The African rat found 71 landmines and 38 unexploded ordnance during his service, according to APOPO, the NGO that clears the mines that train him.
But APOPO said the venerable rat, who turns seven later this year. “Work hard and deserve to rest now.”
“Even though he is still strong But he was already in retirement. And it’s starting to slow down noticeably,” APOPO said. “It’s time.”
His work helped the organization clear over 225,000 square meters in Cambodia. where decades of conflict have left the landscape with unexploded dangerous equipment.
Magawa is larger than a common pet rat. But it’s still light enough not to drop a mine by walking past it. as a human miner might do. That advantage allowed APOPO to train him and the other mice. Detect the smell of explosive chemicals used in landmines and notify supervisors.

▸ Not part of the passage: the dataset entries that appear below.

Lemma part_adapted q : part_sound q -> exists s, adapt_domain_part q = Ok s /\ adapted_part q s.
Proof.
  intros [F H]. destruct (pf_flat q F) as (grain & front & (m & Em & Et & Eg & Ef) & Hg & Hf).
  pose proof (role_mapping _ _ Em) as Hm. pose proof (part_id_named q F) as N.
  destruct (at_axis m _ Hm (pf_size q F)) as (w & h & Ew & Eh & Pw & Ph).
  destruct (axis_read m (part_raw_size q) Hm) as (rw & rh & Erw & Erh).
  destruct (features_adapted m (face_name (part_a_side q)) (face_name (part_b_side q)) (part_features q) Hm)
    as (gs & Egs & A). { intros f Hin. destruct (H f Hin) as [S ->]. done. }
  destruct (bands_adapted q m F Hm) as (bands & Eb & Lb).
  { destruct front; [right; by apply Ef|left; by apply Hf]. }
  destruct (grain_adapted q m grain Hg Hm Eg) as [g Egr]. unfold adapt_domain_part. cbv zeta.
  rewrite (flat_axes q m F Em Et). cbn [mbind result_bind]. rewrite Ew, Eh, Erw, Erh. cbn [mbind result_bind].
  rewrite (no_marks (part_features q)) by (intros f Hin; by destruct (H f Hin)).
  rewrite Egs, (outline_valid q w h F Pw Ph), Eb, Egr. cbn [mbind result_bind].
  assert (existsb (fun f => bool_decide (mf_feature_id f = mf_feature_id (part_outline (part_id q) w h (part_actual_thickness_um q)))) gs
          = false) as ->.
  { apply not_true_is_false. intros (g' & Hin & E)%existsb_exists. apply list_elem_of_In in Hin. bprop.
    apply list_elem_of_lookup in Hin as [i Hi]. destruct (Forall2_lookup_r _ _ _ _ _ A Hi) as (f & Hfi & Af).
    apply list_elem_of_lookup_2, H in Hfi as [S _]. destruct (fs_id f S) as [path Ep].
    destruct (stable_id_head "feature" path "f"%char ["e"; "a"]%char eq_refl) as [rest R].
    rewrite <- Ep, <- (af_id _ _ _ Af), E in R. cbn in R. discriminate R. }
  cbn [raise_if mbind result_bind].
  match goal with |- exists s, new_PartSpec ?s' = _ /\ _ => assert (new_PartSpec s' = Ok s') as V end.
  { apply new_PartSpec_intro; cbn [ps_part_id ps_width_um ps_height_um ps_thickness_um ps_quantity ps_features ps_edge_bands
      ps_edge_band_details]; [done|done|done|by apply pf_thickness|done| |by apply short_distinct|done].
    intros f [Hin| ->%list_elem_of_singleton]%elem_of_app; [|done].
    apply list_elem_of_lookup in Hin as [i Hi]. destruct (Forall2_lookup_r _ _ _ _ _ A Hi) as (f' & Hfi & Af).
    rewrite (af_part _ _ _ Af). exact (proj2 (H f' (list_elem_of_lookup_2 _ i f' Hfi))). }
  eexists. split; [exact V|]. constructor; cbn [ps_part_id ps_axis_mapping ps_width_um ps_height_um ps_thickness_um ps_material_id
    ps_material_version ps_quantity ps_features]; try done.
  - clear -Hm. panel_cases Hm; cbn [pam_u_axis pam_v_axis pam_thickness_axis]; solve_Permutation.
  - exists gs, (part_outline (part_id q) w h (part_actual_thickness_um q)). split_and!; try done; [|by apply outline_valid].
    unfold bounds. cbn [part_outline mf_kind is_round mf_width_um mf_length_um mf_x_um mf_y_um int_or].
    by rewrite (proj2 (Z.eqb_neq w 0)), (proj2 (Z.eqb_neq h 0)) by lia.
Qed.

(** ** Corners *)

Lemma with_overlaps_valid f allowed :
  new_ManufacturingFeature f = Ok f -> new_ManufacturingFeature (with_overlaps f allowed) = Ok (with_overlaps f allowed).
Proof.
  intros H. unfold new_ManufacturingFeature in *. cbn [with_overlaps mf_feature_id mf_part_id mf_depth_um mf_pattern_count mf_pitch_um
    mf_diameter_um mf_width_um mf_length_um mf_radius_um mf_corner_relief_radius_um mf_open_end_reliefs
    mf_corner_strategy mf_tolerance_um mf_fit_clearance_um].
  repeat (let E := fresh in apply bind_Ok in H as ([] & E & H); rewrite E; clear E; cbn [mbind result_bind]). done.
Qed.

(** What overlaps leave of a feature. *)
Definition same_feature (f g : ManufacturingFeature) : Prop := exists allowed, g = with_overlaps f allowed.

Lemma annotate_feature_total pairs f : new_ManufacturingFeature f = Ok f ->
  exists g, annotate_feature pairs f = Ok g /\ same_feature f g /\ new_ManufacturingFeature g = Ok g.
Proof.
  intros H. unfold annotate_feature. destruct (allowed_with pairs (mf_feature_id f)) as [|id ids].
  - exists f. split_and!; [done| |done]. exists (md_allow_overlap_with (mf_metadata f)). by destruct f as [? ? ? ? ? ? ? ? ? ? ? ? ? ? ? ? ? ? ? []].
  - pose proof (with_overlaps_valid f (id :: ids) H) as V. rewrite V. eexists. split_and!; [done|by eexists|done].
Qed.

Lemma same_adapted m f g g' : same_feature g g' -> adapted_feature m f g -> adapted_feature m f g'.
Proof.
  intros [allowed ->] []. constructor; try done. by apply with_overlaps_valid.
Qed.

The group praised Magawa for “Allowing local communities to live, work, play and be educated without fear of losing life or limbs.”

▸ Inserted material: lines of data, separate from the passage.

(** The checks made on a parsed program. *)
Definition validate_parsed (parsed : ParsedProgram) : result unit :=
  raise_if (negb (bool_decide (pp_units parsed = "MM")))
    (GCodeSafetyError "validation program must explicitly select G21 millimetres");;
  raise_if (negb (pp_absolute parsed))
    (GCodeSafetyError "validation program must explicitly remain in G90 absolute mode");;
  raise_if (pp_spindle_start_seen parsed)
    (GCodeSafetyError "spindle start M3/M4 is forbidden in validation output");;
  raise_if (match pp_minimum_z parsed with Some z => dec_ltb z (dec_int 0) | None => false end)
    (GCodeSafetyError "negative Z is forbidden in validation output");;
  s ← foldM check_line start_vstate (pp_lines parsed);
  raise_if (negb (v_m2_count s =? 1)) (GCodeSafetyError "validation program requires M2 terminator");;
  raise_if (negb (v_offsets_suspended s) || negb (v_offsets_restored s))
    (GCodeSafetyError "validation program must suspend and restore G52/G92 offsets");;
  require_canonical_safety_structure parsed.
End Validator.

Definition validate_validation_program (payload : string) (required_safe_z_mm maximum_z_mm : Decimal)
    (x_bounds_mm y_bounds_mm : Decimal * Decimal) (required_wcs : string) : result ParsedProgram :=
  validate_bounds "X" x_bounds_mm;;
  validate_bounds "Y" y_bounds_mm;;
  raise_if (dec_ltb maximum_z_mm required_safe_z_mm)
    (GCodeSafetyError "maximum Z cannot be below the required safe Z");;
  required_wcs_number ← parse_required_wcs required_wcs;
  parsed ← parse_gcode payload;
  require_canonical_program_envelope payload parsed;;
  validate_parsed required_safe_z_mm maximum_z_mm x_bounds_mm y_bounds_mm required_wcs
    required_wcs_number parsed;;
  Ok parsed.

(** ** What a controller does with a program

    An abstract controller, from which the safety of an accepted program is
    stated.  It executes a line word by word for the modal words, then the axis
    motion, as the reference controller does; [None] is an unknown register. *)

Record controller := mkController {
  c_x : option Decimal;
  c_y : option Decimal;
  c_z : option Decimal;
  c_spindle_off : bool;
  c_millimetres : bool;
  c_absolute : bool;
  c_wcs : option Z;
  c_offsets_suspended : bool;
  c_halted : bool }.

(** One G word: units, distance mode, work coordinates, offsets. *)
Definition exec_g (c : controller) (v : Decimal) : controller :=
  mkController (c_x c) (c_y c) (c_z c) (c_spindle_off c)
    (if dec_eqb v (dec_int 21) then true else if dec_eqb v (dec_int 20) then false else c_millimetres c)
    (if dec_eqb v (dec_int 90) then true else if dec_eqb v (dec_int 91) then false else c_absolute c)
    (if dec_leb (dec_int 54) v && dec_leb v (dec_int 59) then Some (dec_trunc v) else c_wcs c)
    (if dec_eqb v (dec_tenths 922) then true
     else if dec_eqb v (dec_tenths 923) then false else c_offsets_suspended c)
    (c_halted c).

(** One M word: spindle start and stop, program end. *)
Definition exec_m (c : controller) (v : Decimal) : controller :=
  mkController (c_x c) (c_y c) (c_z c)
    (if dec_eqb v (dec_int 3) || dec_eqb v (dec_int 4) then false
     else if dec_eqb v (dec_int 5) then true else c_spindle_off c)
    (c_millimetres c) (c_absolute c) (c_wcs c) (c_offsets_suspended c)
    (c_halted c || dec_eqb v (dec_int 2)).

Definition exec_word (c : controller) (w : GCodeWord) : controller :=
  if bool_decide (w_letter w = "G"%char) then exec_g c (w_value w)
  else if bool_decide (w_letter w = "M"%char) then exec_m c (w_value w)
  else c.

(** The commanded end point: the last word of an axis wins. *)
Definition axis_target (letter : ascii) (words : list GCodeWord) (old : option Decimal) : option Decimal :=
  match last (values_of letter words) with Some v => Some v | None => old end.
Arguments axis_target (letter)%_char_scope words old.

Definition exec_motion (c : controller) (words : list GCodeWord) : controller :=
  mkController (axis_target "X" words (c_x c)) (axis_target "Y" words (c_y c))
    (axis_target "Z" words (c_z c)) (c_spindle_off c) (c_millimetres c) (c_absolute c) (c_wcs c)
    (c_offsets_suspended c) (c_halted c).

Definition exec_line (c : controller) (line : ParsedLine) : controller :=
  exec_motion (foldl exec_word c (ln_words line)) (ln_words line).

(** The states reached at the end of each motion, and the final state. *)
Fixpoint run (c : controller) (lines : list ParsedLine) : list controller * controller :=
  match lines with
  | [] => ([], c)
  | line :: rest =>
      let c' := exec_line c line in
      let '(stops, final) := run c' rest in
      (if has_axis (ln_words line) then c' :: stops else stops, final)
  end.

African giant rats are smart and easy to train. Magawa began training at an early age and “passed all the tests with flying colors” before being sent to Cambodia, the PDSA said when handing him the medal.
He was trained to ignore the scraps lying around. and signaled to his caretaker when the exact location of the mine was detected. He was able to locate mines so quickly that he was able to clear an area the size of a tennis court in 30 minutes, something that would take four days for humans using a metal detector, PDSA said.

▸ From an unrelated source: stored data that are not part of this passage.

(* ===== verification/GCodeTotal.v ===== *)
(** * The dry-run parser ends, and fails only with its own errors

    The loop of [_parse_words] ([parser.py]) consumes a character on every pass,
    so it ends on every line; and whatever bytes it is given, the validator
    either accepts them or raises one of its two exceptions. *)

From S2P Require Import Prelude Text GCode.

(** ** Termination *)

(** The loop without fuel, as the code writes it. *)
Inductive lexes (line_number : Z) : list ascii -> result (list GCodeWord) -> Prop :=
  | lexes_end code : drop_spaces code = [] -> lexes line_number code (Ok [])
  | lexes_bad code : drop_spaces code <> [] -> match_word (drop_spaces code) = None ->
      lexes line_number code
        (Err (GCodeParseError (at_line "unsupported token at line " line_number +:+ ": " +:+ py_repr (drop_spaces code))))
  | lexes_word code w rest r : match_word (drop_spaces code) = Some (w, rest) -> lexes line_number rest r ->
      lexes line_number code (ws ← r; Ok (w :: ws)).

Lemma drop_spaces_length l : (length (drop_spaces l) <= length l)%nat.
Proof. induction l as [|c l IH]; cbn; [done|]. destruct (is_space c); cbn; lia. Qed.

Lemma span_digits_length l : (length (snd (span_digits l)) <= length l)%nat.
Proof.
  induction l as [|c l IH]; cbn; [done|]. destruct (is_digit c); cbn; [|lia].
  destruct (span_digits l); cbn in *. lia.
Qed.

Lemma match_number_length l d rest : match_number l = Some (d, rest) -> (length rest <= length l)%nat.
Proof.
  unfold match_number. set (signed := match l with [] => _ | _ => _ end).
  assert (length (snd signed) <= length l)%nat as Hs.
  { unfold signed. destruct l as [|c l]; [done|]. repeat case_bool_decide; cbn; lia. }
  destruct signed as [negative l']. cbn in Hs. pose proof (span_digits_length l') as H1.
  destruct (span_digits l') as [whole r]. cbn in H1. destruct r as [|c r].
  - destruct (bool_decide _); [discriminate|]. intros [= _ <-]. cbn. lia.
  - destruct (bool_decide (c = _)).
    + pose proof (span_digits_length r) as H2. destruct (span_digits r) as [fraction r']. cbn in *.
      destruct (_ && _); [discriminate|]. intros [= _ <-]. lia.
    + destruct (bool_decide _); [discriminate|]. intros [= _ <-]. lia.
Qed.

(** A word takes at least its letter. *)
Lemma match_word_length l w rest : match_word l = Some (w, rest) -> (length rest < length l)%nat.
Proof.
  destruct l as [|c l]; [discriminate|]. cbn. destruct (is_letter c); [|discriminate].
  destruct (match_number l) as [[d r]|] eqn:E; [|discriminate]. intros [= _ <-].
  apply match_number_length in E. lia.
Qed.

Lemma lexes_fuel line_number fuel code : (length code < fuel)%nat ->
  lexes line_number code (parse_words_from fuel line_number code).
Proof.
  revert code; induction fuel as [|fuel IH]; intros code H; [lia|]. cbn [parse_words_from].
  pose proof (drop_spaces_length code) as D.
  destruct (drop_spaces code) as [|c rest] eqn:E; [by apply lexes_end|].
  destruct (match_word (c :: rest)) as [[w rest']|] eqn:M; rewrite <- E in *.
  - pose proof (match_word_length _ _ _ M). apply (lexes_word _ _ w rest'); [done|]. apply IH. lia.
  - apply lexes_bad; [by rewrite E|done].
Qed.

Lemma lexes_unique line_number code r s : lexes line_number code r -> lexes line_number code s -> r = s.
Proof.
  intros H. revert s. induction H as [code E|code N M|code w rest r M H IH]; intros s Hs.
  - inversion Hs as [|? N|? ? ? ? M]; subst; [done|done|]. rewrite E in M. discriminate M.
  - inversion Hs as [|?|? ? ? ? M']; subst; [done|done|congruence].
  - inversion Hs as [? E|? ? M'|? w' rest' r' M']; subst; [rewrite E in M; discriminate M|congruence|].
    rewrite M in M'. injection M' as <- <-. by rewrite (IH r').
Qed.

(** C36: reading a line ends.  The loop that reads the words of a line, written
    without fuel as a relation, has exactly one result for every line, and the
    function computes it with the fuel it takes and with any more: the bound on
    the number of passes is never reached. *)
Theorem parse_words_terminates (code : list ascii) (line_number : Z) :
  lexes line_number code (parse_words_from (S (length code)) line_number code) /\
  (forall r, lexes line_number code r -> r = parse_words_from (S (length code)) line_number code) /\
  (forall fuel, (length code < fuel)%nat ->
     parse_words_from fuel line_number code = parse_words_from (S (length code)) line_number code).
Proof.
  assert (length code < S (length code))%nat as H by lia. split; [by apply lexes_fuel|]. split.
  - intros r Hr. exact (lexes_unique _ _ _ _ Hr (lexes_fuel _ _ _ H)).
  - intros fuel Hf. exact (lexes_unique _ _ _ _ (lexes_fuel _ _ _ Hf) (lexes_fuel _ _ _ H)).
Qed.

Lemma parse_words_terminates_witness :
  parse_words_from 100 1 (chars "G0 X12.5 Y-3") =
    Ok [mkWord "G" (dec_int 0); mkWord "X" (mkDecimal false 125 1); mkWord "Y" (dec_int (-3))].
Proof.
  rewrite (proj2 (proj2 (parse_words_terminates (chars "G0 X12.5 Y-3") 1)) 100%nat ltac:(vm_compute; lia)).
  vm_compute. reflexivity.
Defined.

(** ** Errors *)

(** Every exception of the computation satisfies [P]. *)
Definition raises {A} (P : py_error -> Prop) (r : result A) : Prop :=
  match r with Ok _ => True | Err e => P e end.

Section Raises.
Context (P : py_error -> Prop).

Lemma raises_bind {A B} (r : result A) (f : A -> result B) :
  raises P r -> (forall a, raises P (f a)) -> raises P (r ≫= f).
Proof. destruct r; cbn; auto. Qed.

Lemma raises_if b e : P e -> raises P (raise_if b e).
Proof. by destruct b. Qed.

Lemma raises_foldM {S A} (f : S -> A -> result S) s l :
  (forall s x, raises P (f s x)) -> raises P (foldM f s l).
Proof. intros H. revert s; induction l as [|x l IH]; intros s; [done|]. cbn. by apply raises_bind. Qed.

Lemma raises_check_all {A} (f : A -> result unit) l : (forall x, raises P (f x)) -> raises P (check_all f l).
Proof. intros H. induction l as [|x l IH]; [done|]. cbn. by apply raises_bind. Qed.
End Raises.

(** Goes through the checks of a computation. *)
Ltac raising :=
  repeat first [apply raises_bind; [|intros ?] | apply raises_if; exact I | apply raises_foldM; intros ? ?
    | apply raises_check_all; intros ? | exact I | progress case_match].

Definition parse_error (e : py_error) : Prop := match e with GCodeParseError _ => True | _ => False end.
Definition safety_error (e : py_error) : Prop := match e with GCodeSafetyError _ => True | _ => False end.

Lemma strip_comments_raises n depth raw : raises parse_error (strip_comments_from n depth raw).
Proof.
  revert depth; induction raw as [|c raw IH]; intros depth; cbn; [by destruct depth|].
  repeat case_bool_decide; destruct depth; cbn; auto; apply raises_bind; auto; done.
Qed.

Lemma parse_words_raises fuel n code : raises parse_error (parse_words_from fuel n code).
Proof.
  revert code; induction fuel as [|fuel IH]; intros code; [done|]. cbn [parse_words_from].
  destruct (drop_spaces code) as [|c l]; [done|]. destruct (match_word (c :: l)) as [[w rest]|]; [|done].
  by apply raises_bind.
Qed.

Lemma parse_gcode_raises payload : raises parse_error (parse_gcode payload).
Proof.
  unfold parse_gcode, decode. apply raises_bind; [apply raises_bind; [by apply raises_if|done]|]. intros text.
  apply raises_bind; [by apply raises_if|]. intros _. apply raises_foldM. intros p [n raw]. unfold parse_line.
  apply raises_bind; [apply strip_comments_raises|]. intros s. cbv zeta. destruct (_ || _); [done|].
  apply raises_bind; [|done]. unfold parse_words. apply raises_bind; [apply parse_words_raises|]. intros ws.
  apply raises_bind; [by apply raises_if|done].
Qed.

Lemma check_line_raises required_z max_z xb yb wcs number s line :
  raises safety_error (check_line required_z max_z xb yb wcs number s line).
Proof.
  unfold check_line, check_g, check_m, check_motion, check_z, validate_axis_words. cbv zeta.
  raising.
Qed.

Lemma validate_parsed_raises required_z max_z xb yb wcs number parsed :
  raises safety_error (validate_parsed required_z max_z xb yb wcs number parsed).
Proof.
  unfold validate_parsed, require_canonical_safety_structure. cbv zeta.
  do 4 (apply raises_bind; [by apply raises_if|]; intros _).
  apply raises_bind; [apply raises_foldM; intros; apply check_line_raises|]. intros s. raising.
Qed.

(** the validator fails only in its own two ways.  Whatever bytes, heights,
    bounds and coordinate system it is given, validation accepts, raises
    [GCodeSafetyError], or raises [GCodeParseError]; and it raises
    [GCodeParseError] only with the error of the parser on that very text. *)
Theorem validator_errors (payload : string) (required_z max_z : Decimal) (xb yb : Decimal * Decimal) (wcs : string) :
  match validate_validation_program payload required_z max_z xb yb wcs with
  | Ok parsed => parse_gcode payload = Ok parsed
  | Err (GCodeParseError msg) => parse_gcode payload = Err (GCodeParseError msg)
  | Err (GCodeSafetyError _) => True
  | Err _ => False
  end.
Proof.
  unfold validate_validation_program, validate_bounds.
  destruct (dec_ltb (snd xb) (fst xb)); [exact I|]. destruct (dec_ltb (snd yb) (fst yb)); [exact I|].
  destruct (dec_ltb max_z required_z); [exact I|]. cbn [raise_if mbind result_bind].
  destruct (parse_required_wcs wcs) as [number|e] eqn:W; cbn [mbind result_bind].
  - pose proof (parse_gcode_raises payload) as Rp. destruct (parse_gcode payload) as [parsed|e] eqn:Ep;
      cbn [mbind result_bind]; [|by destruct e].
    assert (raises safety_error (require_canonical_program_envelope payload parsed)) as Re.
    { unfold parse_gcode in Ep. apply bind_Ok in Ep as (text & Et & _). unfold require_canonical_program_envelope.
      rewrite Et. cbn [mbind result_bind]. cbv zeta. apply raises_bind; [by apply raises_if|]. intros _. by apply raises_if. }
    destruct (require_canonical_program_envelope payload parsed) as [u|e]; cbn [mbind result_bind]; [|by destruct e].
    pose proof (validate_parsed_raises required_z max_z xb yb wcs number parsed) as Rv.
    destruct (validate_parsed _ _ _ _ _ _ _) as [v|e]; cbn [mbind result_bind]; [done|by destruct e].
  - assert (raises safety_error (parse_required_wcs wcs)) as R by (unfold parse_required_wcs; raising).
    rewrite W in R. by destruct e.
Qed.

Several countries dropped unexploded ordnance across Cambodia, Vietnam and Laos during the Vietnam War.
Then, after the fall of the Khmer Rouge The ensuing civil war and the invasion of Vietnam saw a rise in landmines across the Southeast Asian nation.
APOPO said it cleared 4.3 million square meters in Cambodia alone last year, which “would not have been possible without the help of the little hero Magawa.” The organization operates in 59 countries.
CNN’s Jessie Yeung contributed to the report.